- **Exercise brief**
Print, in exact form, the lines below from the one containing "try (match goal" through the one containing "[COMPARE_*_FIELD] in the", and omit all others.

- **Records for the task**
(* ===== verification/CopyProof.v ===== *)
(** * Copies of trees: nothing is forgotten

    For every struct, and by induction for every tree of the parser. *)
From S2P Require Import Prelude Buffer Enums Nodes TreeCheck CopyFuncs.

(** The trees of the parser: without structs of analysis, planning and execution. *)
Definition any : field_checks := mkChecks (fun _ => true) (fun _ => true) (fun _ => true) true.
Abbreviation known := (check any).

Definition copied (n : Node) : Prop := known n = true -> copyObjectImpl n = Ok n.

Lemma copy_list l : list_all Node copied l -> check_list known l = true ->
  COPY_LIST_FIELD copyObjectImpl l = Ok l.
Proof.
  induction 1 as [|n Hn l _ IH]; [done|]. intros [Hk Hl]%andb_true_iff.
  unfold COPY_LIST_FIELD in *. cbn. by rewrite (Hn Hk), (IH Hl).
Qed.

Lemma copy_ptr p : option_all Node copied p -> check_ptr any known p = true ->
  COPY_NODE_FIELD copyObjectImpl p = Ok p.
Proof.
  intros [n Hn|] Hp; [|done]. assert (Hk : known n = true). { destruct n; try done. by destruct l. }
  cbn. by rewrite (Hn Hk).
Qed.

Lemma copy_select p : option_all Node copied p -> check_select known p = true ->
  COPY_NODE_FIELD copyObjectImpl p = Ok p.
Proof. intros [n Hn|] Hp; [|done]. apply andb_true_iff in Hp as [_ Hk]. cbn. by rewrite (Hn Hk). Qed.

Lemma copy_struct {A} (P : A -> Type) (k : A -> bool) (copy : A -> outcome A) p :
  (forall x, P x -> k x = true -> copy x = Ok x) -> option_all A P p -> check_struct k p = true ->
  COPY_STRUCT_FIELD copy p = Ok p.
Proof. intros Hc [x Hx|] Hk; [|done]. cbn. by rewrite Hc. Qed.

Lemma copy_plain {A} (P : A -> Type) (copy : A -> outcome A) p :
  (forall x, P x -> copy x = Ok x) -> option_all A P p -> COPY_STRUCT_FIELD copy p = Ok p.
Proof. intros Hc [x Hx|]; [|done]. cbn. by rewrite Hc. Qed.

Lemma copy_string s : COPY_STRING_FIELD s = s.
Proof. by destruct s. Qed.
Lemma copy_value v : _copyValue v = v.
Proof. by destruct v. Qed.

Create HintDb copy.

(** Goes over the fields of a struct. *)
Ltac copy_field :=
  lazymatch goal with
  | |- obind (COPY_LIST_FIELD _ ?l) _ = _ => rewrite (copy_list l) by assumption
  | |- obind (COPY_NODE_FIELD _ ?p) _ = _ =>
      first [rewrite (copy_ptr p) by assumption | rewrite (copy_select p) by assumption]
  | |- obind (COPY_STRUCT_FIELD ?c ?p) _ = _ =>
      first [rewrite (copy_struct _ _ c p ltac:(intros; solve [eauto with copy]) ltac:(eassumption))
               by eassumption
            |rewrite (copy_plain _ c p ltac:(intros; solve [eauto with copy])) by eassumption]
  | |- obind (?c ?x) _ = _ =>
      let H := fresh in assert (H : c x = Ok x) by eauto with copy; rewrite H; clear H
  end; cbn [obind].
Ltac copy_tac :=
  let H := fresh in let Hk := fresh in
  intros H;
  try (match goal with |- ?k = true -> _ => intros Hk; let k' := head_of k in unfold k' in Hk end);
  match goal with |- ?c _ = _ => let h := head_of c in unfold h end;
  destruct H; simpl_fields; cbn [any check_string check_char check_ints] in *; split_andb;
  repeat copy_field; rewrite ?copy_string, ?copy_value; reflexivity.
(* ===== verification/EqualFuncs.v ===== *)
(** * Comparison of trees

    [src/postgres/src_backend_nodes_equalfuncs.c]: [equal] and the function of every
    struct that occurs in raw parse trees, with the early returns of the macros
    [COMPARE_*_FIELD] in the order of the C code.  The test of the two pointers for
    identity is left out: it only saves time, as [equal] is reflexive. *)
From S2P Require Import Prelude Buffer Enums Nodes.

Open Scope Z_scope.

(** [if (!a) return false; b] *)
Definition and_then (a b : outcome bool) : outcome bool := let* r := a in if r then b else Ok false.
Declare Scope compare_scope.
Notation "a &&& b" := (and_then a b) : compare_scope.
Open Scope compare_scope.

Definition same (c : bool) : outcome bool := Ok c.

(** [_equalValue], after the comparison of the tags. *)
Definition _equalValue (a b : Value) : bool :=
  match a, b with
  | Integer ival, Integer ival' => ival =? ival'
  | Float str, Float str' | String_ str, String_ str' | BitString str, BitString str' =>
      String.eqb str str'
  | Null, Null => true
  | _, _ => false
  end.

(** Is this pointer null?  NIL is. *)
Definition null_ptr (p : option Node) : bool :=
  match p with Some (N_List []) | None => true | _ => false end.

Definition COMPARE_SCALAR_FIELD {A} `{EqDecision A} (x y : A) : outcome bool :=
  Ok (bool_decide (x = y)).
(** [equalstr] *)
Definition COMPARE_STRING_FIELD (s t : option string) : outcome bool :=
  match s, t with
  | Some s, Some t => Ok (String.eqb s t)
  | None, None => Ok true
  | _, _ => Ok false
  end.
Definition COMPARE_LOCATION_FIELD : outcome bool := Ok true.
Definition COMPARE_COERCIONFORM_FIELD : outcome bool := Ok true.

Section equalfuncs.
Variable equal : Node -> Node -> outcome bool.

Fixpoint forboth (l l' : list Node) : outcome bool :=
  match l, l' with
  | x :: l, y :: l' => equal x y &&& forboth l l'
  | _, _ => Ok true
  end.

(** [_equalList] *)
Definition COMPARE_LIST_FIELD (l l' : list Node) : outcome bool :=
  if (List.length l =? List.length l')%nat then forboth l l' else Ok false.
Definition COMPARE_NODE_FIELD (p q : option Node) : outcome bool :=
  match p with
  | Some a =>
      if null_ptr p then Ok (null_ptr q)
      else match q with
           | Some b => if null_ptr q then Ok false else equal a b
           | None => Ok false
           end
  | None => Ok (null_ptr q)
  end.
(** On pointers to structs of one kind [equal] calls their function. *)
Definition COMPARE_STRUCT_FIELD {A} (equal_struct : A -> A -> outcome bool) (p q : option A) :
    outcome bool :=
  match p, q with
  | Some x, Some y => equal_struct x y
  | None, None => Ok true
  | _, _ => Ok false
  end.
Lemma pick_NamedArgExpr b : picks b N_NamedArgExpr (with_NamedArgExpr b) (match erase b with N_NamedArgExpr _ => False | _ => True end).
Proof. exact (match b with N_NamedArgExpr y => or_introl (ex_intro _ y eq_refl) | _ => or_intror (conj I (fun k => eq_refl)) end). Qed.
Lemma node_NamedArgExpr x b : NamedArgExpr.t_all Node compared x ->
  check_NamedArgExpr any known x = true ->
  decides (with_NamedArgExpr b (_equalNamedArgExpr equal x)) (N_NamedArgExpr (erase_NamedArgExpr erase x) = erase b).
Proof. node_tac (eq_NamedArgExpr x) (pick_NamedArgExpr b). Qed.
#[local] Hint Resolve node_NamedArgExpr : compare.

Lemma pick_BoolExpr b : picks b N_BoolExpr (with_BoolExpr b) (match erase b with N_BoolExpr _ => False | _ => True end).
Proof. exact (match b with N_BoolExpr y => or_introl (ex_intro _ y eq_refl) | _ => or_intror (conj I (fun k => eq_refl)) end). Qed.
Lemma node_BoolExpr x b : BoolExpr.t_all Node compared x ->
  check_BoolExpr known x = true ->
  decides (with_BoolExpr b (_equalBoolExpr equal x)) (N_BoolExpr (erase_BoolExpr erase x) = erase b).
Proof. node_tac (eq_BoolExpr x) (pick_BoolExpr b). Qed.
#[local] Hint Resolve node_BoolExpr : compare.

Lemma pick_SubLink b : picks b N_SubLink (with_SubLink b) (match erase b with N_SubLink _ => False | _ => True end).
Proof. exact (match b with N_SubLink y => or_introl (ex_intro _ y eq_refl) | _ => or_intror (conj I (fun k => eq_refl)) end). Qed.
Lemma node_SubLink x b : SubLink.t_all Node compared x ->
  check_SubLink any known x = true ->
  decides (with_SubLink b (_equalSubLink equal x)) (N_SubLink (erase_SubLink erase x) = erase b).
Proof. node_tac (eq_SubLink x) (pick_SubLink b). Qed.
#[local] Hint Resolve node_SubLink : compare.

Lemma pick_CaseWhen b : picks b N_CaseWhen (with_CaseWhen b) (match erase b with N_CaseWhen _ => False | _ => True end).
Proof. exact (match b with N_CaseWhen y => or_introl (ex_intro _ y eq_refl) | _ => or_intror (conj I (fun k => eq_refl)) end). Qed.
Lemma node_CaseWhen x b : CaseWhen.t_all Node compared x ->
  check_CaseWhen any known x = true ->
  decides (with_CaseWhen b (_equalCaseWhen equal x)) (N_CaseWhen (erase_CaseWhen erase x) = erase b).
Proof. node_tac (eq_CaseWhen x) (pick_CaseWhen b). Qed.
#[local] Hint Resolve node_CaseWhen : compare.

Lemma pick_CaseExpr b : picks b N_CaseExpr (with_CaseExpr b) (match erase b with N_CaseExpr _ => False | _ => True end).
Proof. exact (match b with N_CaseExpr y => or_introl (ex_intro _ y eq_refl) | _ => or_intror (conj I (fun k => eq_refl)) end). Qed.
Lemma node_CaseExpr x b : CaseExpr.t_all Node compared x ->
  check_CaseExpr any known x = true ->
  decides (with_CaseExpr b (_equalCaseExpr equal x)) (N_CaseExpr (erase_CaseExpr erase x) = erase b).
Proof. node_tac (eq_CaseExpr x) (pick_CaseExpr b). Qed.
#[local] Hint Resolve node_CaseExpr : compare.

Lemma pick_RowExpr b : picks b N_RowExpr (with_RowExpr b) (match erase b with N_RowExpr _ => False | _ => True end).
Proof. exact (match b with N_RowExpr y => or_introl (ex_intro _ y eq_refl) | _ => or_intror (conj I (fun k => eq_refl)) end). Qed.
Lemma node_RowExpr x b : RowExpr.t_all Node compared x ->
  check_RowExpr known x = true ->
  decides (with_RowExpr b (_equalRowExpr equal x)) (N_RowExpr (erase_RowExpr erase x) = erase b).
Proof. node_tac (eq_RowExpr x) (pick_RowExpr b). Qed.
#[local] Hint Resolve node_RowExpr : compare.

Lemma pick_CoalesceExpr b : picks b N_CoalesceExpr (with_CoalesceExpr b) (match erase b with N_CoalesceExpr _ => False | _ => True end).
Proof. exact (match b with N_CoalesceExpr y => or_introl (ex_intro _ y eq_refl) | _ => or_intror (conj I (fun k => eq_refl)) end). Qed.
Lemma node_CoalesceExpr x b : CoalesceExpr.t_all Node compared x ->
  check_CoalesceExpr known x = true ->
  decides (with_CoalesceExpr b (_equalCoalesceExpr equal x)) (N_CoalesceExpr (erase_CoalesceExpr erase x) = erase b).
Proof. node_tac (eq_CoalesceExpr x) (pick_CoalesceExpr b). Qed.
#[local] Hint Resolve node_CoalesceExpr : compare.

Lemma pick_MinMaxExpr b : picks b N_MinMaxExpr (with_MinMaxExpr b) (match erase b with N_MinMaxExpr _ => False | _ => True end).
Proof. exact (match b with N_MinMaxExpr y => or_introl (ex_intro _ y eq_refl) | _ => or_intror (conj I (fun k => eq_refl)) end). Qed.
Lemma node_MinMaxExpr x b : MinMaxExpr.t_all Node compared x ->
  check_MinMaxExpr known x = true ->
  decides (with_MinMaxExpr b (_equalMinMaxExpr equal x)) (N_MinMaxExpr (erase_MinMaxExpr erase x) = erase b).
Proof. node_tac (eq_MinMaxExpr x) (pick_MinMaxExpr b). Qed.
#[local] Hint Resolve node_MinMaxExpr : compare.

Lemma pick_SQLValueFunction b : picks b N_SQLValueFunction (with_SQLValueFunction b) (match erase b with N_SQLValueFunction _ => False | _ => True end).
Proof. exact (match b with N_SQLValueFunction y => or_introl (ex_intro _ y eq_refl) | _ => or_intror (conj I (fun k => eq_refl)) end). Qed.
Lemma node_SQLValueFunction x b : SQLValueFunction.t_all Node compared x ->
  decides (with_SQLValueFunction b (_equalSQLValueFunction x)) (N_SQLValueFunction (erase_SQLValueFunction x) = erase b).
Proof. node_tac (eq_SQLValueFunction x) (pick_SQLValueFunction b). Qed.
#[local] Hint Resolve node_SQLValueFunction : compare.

- **Solution to this task**
  try (match goal with |- ?k = true -> _ => intros Hk; let k' := head_of k in unfold k' in Hk end);
  match goal with |- ?c _ = _ => let h := head_of c in unfold h end;
  destruct H; simpl_fields; cbn [any check_string check_char check_ints] in *; split_andb;
  repeat copy_field; rewrite ?copy_string, ?copy_value; reflexivity.
(* ===== verification/EqualFuncs.v ===== *)
(** * Comparison of trees

    [src/postgres/src_backend_nodes_equalfuncs.c]: [equal] and the function of every
    struct that occurs in raw parse trees, with the early returns of the macros
    [COMPARE_*_FIELD] in the order of the C code.  The test of the two pointers for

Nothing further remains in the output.